RECORDS FOR THE EXERCISE:
(* ===== verification/MonitorRules.v ===== *)
(** Rules of the program logic for the elementary steps of the monitors.

    A proof about an operation of thread [t] carries assertions that other threads
    cannot falsify: [me] (the thread's status, its part of the counters, how often
    it holds each object), [pub] (a published monitor the thread keeps alive),
    [locked] (a monitor whose mutex it holds, with its fields and lists) and
    [mine] (a monitor it has not published).  [me] also says which thread it has
    suspended and whether that one has stopped.  Each rule says what a step needs
    of them and what it leaves. *)
From stdpp Require Import base list gmap functions sets.
From S2P Require Import Prelude MarkWord Threads Monitor MonitorInv.
Local Open Scope Z_scope.
Local Open Scope ark_scope.
Local Open Scope prog_scope.

(** The managed threads: distinct, with ids a light lock can hold, and few
    enough for a 32-bit counter that each enters at most twice. *)
Class BuildOk `{MemoryModelConfig} `{Build} : Prop := {
  registered_nodup : NoDup registered;
  registered_ids : forall t, t ∈ registered -> 0 < t <= MarkWord.LIGHT_LOCK_THREADID_MAX_COUNT;
  registered_few : 2 * Z.of_nat (length registered) < 2 ^ 32;
}.

(** What a thread knows of itself. *)
Record Me := mkMe {
  m_status : ThreadStatus;
  m_cnt : Z -> Z;
  m_busy : option Z;
  m_at : option Z;          (** the only monitor whose lists it may be in *)
  m_depth : Z -> Z;
  m_cond : list Z;          (** the threads whose [condLock_] it holds *)
  m_priv : option Z;        (** the only monitor it may not have published *)
  m_susp : option (Z * bool);  (** the thread it has suspended; whether that has stopped *)
  m_own : option Z * option Z;  (** its [waitingMonitor_] and [enteringMonitor_] *)
}.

EXERCISE DESCRIPTION:
Scan the listing above for the line that has "registered_ids : forall", then copy exactly from that line through the line that has "m_depth : Z -> Z;".

WORKED SOLUTION:
  registered_ids : forall t, t ∈ registered -> 0 < t <= MarkWord.LIGHT_LOCK_THREADID_MAX_COUNT;
  registered_few : 2 * Z.of_nat (length registered) < 2 ^ 32;
}.

(** What a thread knows of itself. *)
Record Me := mkMe {
  m_status : ThreadStatus;
  m_cnt : Z -> Z;
  m_busy : option Z;
  m_at : option Z;          (** the only monitor whose lists it may be in *)
  m_depth : Z -> Z;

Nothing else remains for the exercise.